7. An edge detection device for a document image, characterized in that, The edge detection device for the document image includes: The acquisition module is used to acquire the image of the target document to be detected; The input module is used to extract feature points from the target document image to obtain the vertex information of the target document image; The processing module is used to fuse the vertex information to obtain vertex features and line segment features; The detection module is used to perform regression processing on the vertex features and the line segment features to obtain edge detection results; The process of fusing the vertex information to obtain vertex features and line segment features includes: Vertex features are obtained by integrating vertex coordinates and vertex pixel values ​​from the vertex information using a preset edge detection model. The vertex information is processed by the preset edge detection model to form a detection rectangle. The target document image is then processed based on the midpoints of each side of the detection rectangle to obtain line segment features. The vertex information is processed by the preset edge detection model to form a detection rectangle. The target document image is then processed based on the midpoints of each side of the detection rectangle to obtain line segment features, including: The vertex information is processed by the preset edge detection model to obtain the number of vertices, and a first detection rectangle is generated based on the vertex information and the number of vertices. The vertex information is fused with the preset edge detection model to generate several detection boxes. Based on the midline connection of each detection box, four detection regions are formed corresponding to each detection box. Based on the corner points of the four detection regions corresponding to each detection box, a second detection rectangle is determined. By fusing the first detection rectangle and the second detection rectangle, line segment features are obtained.

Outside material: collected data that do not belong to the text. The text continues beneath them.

(** The state after a call that draws 0. *)
Lemma createPOIMarker_zero poi category r st ty :
  POI_TYPES category = Some ty → (r == 0)%Q →
  ∃ mk,
    createPOIMarker poi category r st =
      (Throws TypeError, with_poi_markers (poi_markers st ++ [mk]) st) ∧
    pm_budget mk = Some 0 ∧ pm_on_map mk = true.
Proof.
  intros Hty Hr. unfold createPOIMarker. rewrite Hty. cbv zeta.
  assert (Math_ceil (r * 4) = 0) as ->.
  { apply Math_ceil_draw_zero; [rewrite Hr; discriminate|exact Hr]. }
  cbn. eexists. split; [reflexivity|]. auto.
Qed.

(** X12. [createPOIMarker] with a category of [POI_TYPES] and a draw
    strictly between 0 and 1 returns normally and adds one record at the end
    of the catalog: a new marker on the map, at the position of the element,
    at full opacity, with the category, the glyph of the category, a level
    from 1 to 4, and a popup named after the element or, without a name,
    after the category. The records before it and the stops stay as they
    are. *)
Theorem createPOIMarker_adds_record (poi : RawPoi) (category : string) (r : Q)
    (st : State) (ty : PoiType) :
  POI_TYPES category = Some ty → positive_draw r →
  let res := createPOIMarker poi category r st in
  fst res = ReturnsUndefined ∧
  markers_pois (snd res) = markers_pois st ++ [length (poi_markers st)] ∧
  route_stops (snd res) = route_stops st ∧
  ∃ mk, poi_markers (snd res) = poi_markers st ++ [mk] ∧
        pm_budget mk = Some (Math_ceil (r * 4)) ∧
        1 <= Math_ceil (r * 4) <= 4 ∧
        pm_category mk = Some category ∧
        pm_opacity mk = 1%Q ∧
        pm_on_map mk = true ∧
        pm_latlng mk = (poi_lat poi, poi_lon poi) ∧
        pm_icon_glyph mk = pt_icon ty ∧
        pp_name <$> pm_popup mk = Some (or_string (poi_tags_name poi) (pt_name ty)).
Proof.
  intros Hty Hr res.
  destruct (createPOIMarker_positive poi category r st ty Hty Hr)
    as (mk & Hres & Hb & Hc & Ho & Hm & Hll & Hg & Hp).
  subst res. rewrite Hres. cbn [fst snd].
  split; [reflexivity|]. split; [reflexivity|]. split; [reflexivity|].
  exists mk. split; [reflexivity|].
  pose proof (positive_draw_level r Hr). auto 10.
Qed.

Lemma createPOIMarker_adds_record_witness :
  POI_TYPES "landmark" = Some {| pt_icon := "🏛️"; pt_color := "#06b6d4";
            pt_tags := ["tourism=attraction"; "tourism=museum"; "historic=monument"; "tourism=viewpoint"];
            pt_name := "Landmark" |} ∧
  positive_draw (5 # 8) ∧
  markers_pois (snd (createPOIMarker red_fort "landmark" (5 # 8) four_levels))
    = markers_pois four_levels ++ [length (poi_markers four_levels)].
Proof.
  assert (positive_draw (5 # 8)) as Hr by (split; reflexivity).
  split; [reflexivity|]. split; [exact Hr|].
  apply (createPOIMarker_adds_record red_fort "landmark" (5 # 8) four_levels _ eq_refl Hr).
Defined.

(** One call of [createPOIMarker], whatever the category and the draw:
    markers are only added, at most one record at the end of the catalog. *)
Lemma createPOIMarker_grows poi category r st :
  let st' := snd (createPOIMarker poi category r st) in
  markers_pois st `prefix_of` markers_pois st' ∧
  poi_markers st `prefix_of` poi_markers st' ∧
  (length (markers_pois st') <= S (length (markers_pois st)))%nat ∧
  stop_markers st' = stop_markers st ∧
  markers_stops st' = markers_stops st ∧
  route_stops st' = route_stops st ∧
  dom_stops_list st' = dom_stops_list st ∧
  trip_days st' = trip_days st ∧
  trip_budget st' = trip_budget st.
Proof.
  unfold createPOIMarker.
  destruct (POI_TYPES category) as [ty|]; [|cbn; repeat split; try reflexivity; lia].
  cbv zeta. destruct (BUDGET_LEVELS (Math_ceil (r * 4))) as [info|]; cbn [snd].
  - cbn [markers_pois poi_markers with_markers_pois with_poi_markers stop_markers
         markers_stops route_stops dom_stops_list trip_days trip_budget].
    rewrite (alter_app_r_alt _ (poi_markers st)) by lia.
    rewrite length_app. simpl length.
    repeat split; try reflexivity; try lia; apply prefix_app_r; reflexivity.
  - cbn. repeat split; try reflexivity; try lia. apply prefix_app_r. reflexivity.
Qed.

Lemma create_markers_grows category elements : ∀ st,
  let st' := snd (create_markers category elements st) in
  markers_pois st `prefix_of` markers_pois st' ∧
  poi_markers st `prefix_of` poi_markers st' ∧
  (length (markers_pois st') <= length (markers_pois st) + length elements)%nat ∧
  stop_markers st' = stop_markers st ∧
  markers_stops st' = markers_stops st ∧
  route_stops st' = route_stops st ∧
  dom_stops_list st' = dom_stops_list st ∧
  trip_days st' = trip_days st ∧
  trip_budget st' = trip_budget st ∧
  (valid_catalog st = true → valid_catalog st' = true).
Proof.
  induction elements as [|[poi r] rest IH]; intros st.
  - cbn. repeat split; try reflexivity; try lia. auto.
  - cbn [create_markers].
    pose proof (createPOIMarker_grows poi category r st) as Hone.
    pose proof (valid_catalog_createPOIMarker poi category r st) as Hvalid.
    destruct (createPOIMarker poi category r st) as [[|e] st1]; cbn [snd] in Hone, Hvalid |- *.
    + specialize (IH st1). cbv zeta in IH, Hone.
      destruct Hone as (H1 & H2 & H3 & H4 & H5 & H6 & H7 & H8 & H9).
      destruct IH as (I1 & I2 & I3 & I4 & I5 & I6 & I7 & I8 & I9 & I10).
      cbn [length]. repeat split; try congruence; try lia; try (etransitivity; eassumption).
      auto.
    + cbv zeta in Hone. destruct Hone as (H1 & H2 & H3 & H4 & H5 & H6 & H7 & H8 & H9).
      cbn [length]. repeat split; try assumption; try lia.
Qed.


Lemma create_markers_app category l1 : ∀ l2 st,
  create_markers category (l1 ++ l2) st =
  match create_markers category l1 st with
  | (ReturnsUndefined, st') => create_markers category l2 st'
  | (Throws e, st') => (Throws e, st')
  end.
Proof.
  induction l1 as [|[poi r] l1 IH]; intros l2 st; [reflexivity|].
  cbn [app create_markers].
  destruct (createPOIMarker poi category r st) as [[|e] st1]; [apply IH|reflexivity].
Qed.

Lemma create_markers_positive category ty elements : ∀ st,
  POI_TYPES category = Some ty →
  Forall (fun e => positive_draw (snd e)) elements →
  ∃ new,
    create_markers category elements st =
      (ReturnsUndefined,
       with_markers_pois
         (markers_pois st ++ seq (length (poi_markers st)) (length elements))
         (with_poi_markers (poi_markers st ++ new) st)) ∧
    length new = length elements ∧
    Forall (ingested category) new ∧
    Forall2 (fun e mk => pm_latlng mk = (poi_lat (fst e), poi_lon (fst e))) elements new.
Proof.
  induction elements as [|[poi r] rest IH]; intros st Hty Hpos.
  - exists []. cbn. rewrite !app_nil_r. destruct st. repeat split; constructor.
  - apply Forall_cons in Hpos as [Hr Hrest]. cbn [snd] in Hr.
    destruct (createPOIMarker_positive poi category r st ty Hty Hr)
      as (mk & Hres & Hb & Hc & Ho & Hm & Hll & _).
    cbn [create_markers]. rewrite Hres.
    destruct (IH (with_markers_pois (markers_pois st ++ [length (poi_markers st)])
                    (with_poi_markers (poi_markers st ++ [mk]) st)) Hty Hrest)
      as (new & Hnew & Hlen & Hall & Hpos2).
    exists (mk :: new). rewrite Hnew.
    cbn [markers_pois poi_markers with_markers_pois with_poi_markers length].
    rewrite length_app. cbn [length].
    rewrite <- !app_assoc. cbn [app].
    replace (length (poi_markers st) + 1)%nat with (S (length (poi_markers st))) by lia.
    split; [reflexivity|]. split; [lia|]. split.
    + constructor; [|exact Hall]. unfold ingested.
      pose proof (positive_draw_level r Hr). eauto 10.
    + constructor; [exact Hll|exact Hpos2].
Qed.

Section FoldAlter.
Context {A : Type} (f : A → A).
Hypothesis f_idem : ∀ x, f (f x) = f x.

(** A loop that applies [f] to the objects behind a list of references. *)
Lemma fold_alter_lookup (refs : list nat) : ∀ (h : list A) (r : nat),
  foldl (fun h r => alter f r h) h refs !! r =
  if bool_decide (r ∈ refs) then f <$> h !! r else h !! r.
Proof.
  induction refs as [|a refs IH]; intros h r; simpl; [reflexivity|].
  rewrite IH. destruct (decide (a = r)) as [->|Hne].
  - rewrite list_lookup_alter_eq.
    rewrite (bool_decide_eq_true_2 (r ∈ r :: refs)) by left.
    case_bool_decide; [|reflexivity].
    destruct (h !! r); simpl; [|reflexivity]. rewrite f_idem. reflexivity.
  - rewrite list_lookup_alter_ne by exact Hne.
    rewrite (bool_decide_ext (r ∈ a :: refs) (r ∈ refs)); [reflexivity|].
    rewrite elem_of_cons. split; [intros [Heq|Hin]; [congruence|exact Hin]|auto].
Qed.

Lemma fold_alter_length (refs : list nat) : ∀ (h : list A),
  length (foldl (fun h r => alter f r h) h refs) = length h.
Proof.
  induction refs as [|a refs IH]; intros h; simpl; [reflexivity|].
  rewrite IH. apply length_alter.
Qed.
End FoldAlter.

Lemma clearPOIMarkers_lookup st r :
  poi_markers (clearPOIMarkers st) !! r =
  if bool_decide (r ∈ markers_pois st)
  then poi_removeLayer <$> poi_markers st !! r else poi_markers st !! r.
Proof. unfold clearPOIMarkers. simpl. apply fold_alter_lookup. reflexivity. Qed.

(** X14. When every draw is strictly between 0 and 1, [fetchPOIs] with a
    category of [POI_TYPES] adds one record per element of the answer, in
    the order of the answer, after the records of before: each a new marker
    on the map at the position of its element, with the category and a
    level from 1 to 4. *)
Theorem fetchPOIs_adds_every_element (category : string) (ty : PoiType)
    (elements : list (RawPoi * Q)) (st : State) :
  POI_TYPES category = Some ty →
  Forall (fun e => positive_draw (snd e)) elements →
  let st' := snd (fetchPOIs category (Some elements) st) in
  markers_pois st' = markers_pois st ++ seq (length (poi_markers st)) (length elements) ∧
  length (markers_pois st') = (length (markers_pois st) + length elements)%nat ∧
  ∃ new, poi_markers st' = poi_markers st ++ new ∧
         length new = length elements ∧
         Forall (ingested category) new ∧
         Forall2 (fun e mk => pm_latlng mk = (poi_lat (fst e), poi_lon (fst e))) elements new.
Proof.
  intros Hty Hpos st'. subst st'. unfold fetchPOIs. rewrite Hty. cbn [snd].
  destruct (create_markers_positive category ty elements st Hty Hpos)
    as (new & -> & Hlen & Hall & Hat).
  cbn [snd markers_pois poi_markers with_markers_pois with_poi_markers].
  split; [reflexivity|]. split; [rewrite length_app, length_seq; reflexivity|].
  exists new. auto.
Qed.

Lemma fetchPOIs_adds_every_element_witness :
  Forall (fun e : RawPoi * Q => positive_draw (snd e)) [(red_fort, 1 # 8); (jama_masjid, 9 # 10)] ∧
  length (markers_pois (snd (fetchPOIs "landmark"
                               (Some [(red_fort, 1 # 8); (jama_masjid, 9 # 10)]) four_levels)))
  = (length (markers_pois four_levels) + 2)%nat.
Proof.
  assert (Forall (fun e : RawPoi * Q => positive_draw (snd e))
            [(red_fort, 1 # 8); (jama_masjid, 9 # 10)]) as Hpos.
  { repeat constructor. }
  split; [exact Hpos|].
  apply (fetchPOIs_adds_every_element "landmark" _ _ four_levels eq_refl Hpos).
Defined.

(** X15. When the draw of an element is 0, [fetchPOIs] still returns
    normally, but only the elements before it have become records: its own
    marker stays on the map with the level 0 without being a record, the
    elements after it are dropped, and [clearPOIMarkers] leaves that marker
    on the map. *)
Theorem fetchPOIs_stops_at_zero_draw (category : string) (ty : PoiType)
    (before after : list (RawPoi * Q)) (poi0 : RawPoi) (r0 : Q) (st : State) :
  POI_TYPES category = Some ty →
  Forall (fun e => positive_draw (snd e)) before →
  (r0 == 0)%Q →
  valid_catalog st = true →
  let res := fetchPOIs category (Some (before ++ (poi0, r0) :: after)) st in
  let lost := (length (poi_markers st) + length before)%nat in
  fst res = ReturnsUndefined ∧
  markers_pois (snd res)
    = markers_pois st ++ seq (length (poi_markers st)) (length before) ∧
  length (poi_markers (snd res)) = S lost ∧
  (lost ∉ markers_pois (snd res)) ∧
  (∃ mk, poi_markers (snd res) !! lost = Some mk ∧
         pm_on_map mk = true ∧ pm_budget mk = Some 0) ∧
  (∃ mk, poi_markers (clearPOIMarkers (snd res)) !! lost = Some mk ∧
         pm_on_map mk = true).
Proof.
  intros Hty Hpos Hzero Hvalid res lost. subst res. unfold fetchPOIs. rewrite Hty.
  cbn [fst snd]. rewrite create_markers_app.
  destruct (create_markers_positive category ty before st Hty Hpos)
    as (new & -> & Hlen & _ & _).
  cbn [create_markers].
  destruct (createPOIMarker_zero poi0 category r0
              (with_markers_pois
                 (markers_pois st ++ seq (length (poi_markers st)) (length before))
                 (with_poi_markers (poi_markers st ++ new) st)) ty Hty Hzero)
    as (mk0 & -> & Hb0 & Hon0).
  cbn [snd markers_pois poi_markers with_markers_pois with_poi_markers].
  assert (lost ∉ markers_pois st ++ seq (length (poi_markers st)) (length before)) as Hlost.
  { intros Hin. apply elem_of_app in Hin as [Hin|Hin].
    - destruct (valid_catalog_lookup st lost Hvalid Hin) as (mk & _ & Hmk & _).
      apply lookup_lt_Some in Hmk. subst lost. lia.
    - apply elem_of_seq in Hin. subst lost. lia. }
  assert (((poi_markers st ++ new) ++ [mk0]) !! lost = Some mk0) as Hthere.
  { apply list_lookup_middle. rewrite length_app. subst lost. lia. }
  split; [reflexivity|]. split; [reflexivity|]. split.
  { rewrite !length_app. simpl. subst lost. lia. }
  split; [exact Hlost|]. split; [eauto|].
  exists mk0. split; [|exact Hon0].
  rewrite clearPOIMarkers_lookup.
  cbn [markers_pois poi_markers with_markers_pois with_poi_markers].
  rewrite bool_decide_eq_false_2 by exact Hlost. exact Hthere.
Qed.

8. An edge detection device for document images, characterized in that, The edge detection device for the document image includes: One or more processors; Memory; and One or more applications, wherein the one or more applications are stored in the memory and configured to be executed by the processor to implement the steps in the document image edge detection method according to any one of claims 1 to 6.

9. A computer storage medium, characterized in that, It stores a computer program, which is loaded by a processor to perform the steps in the edge detection method for document images according to any one of claims 1 to 6.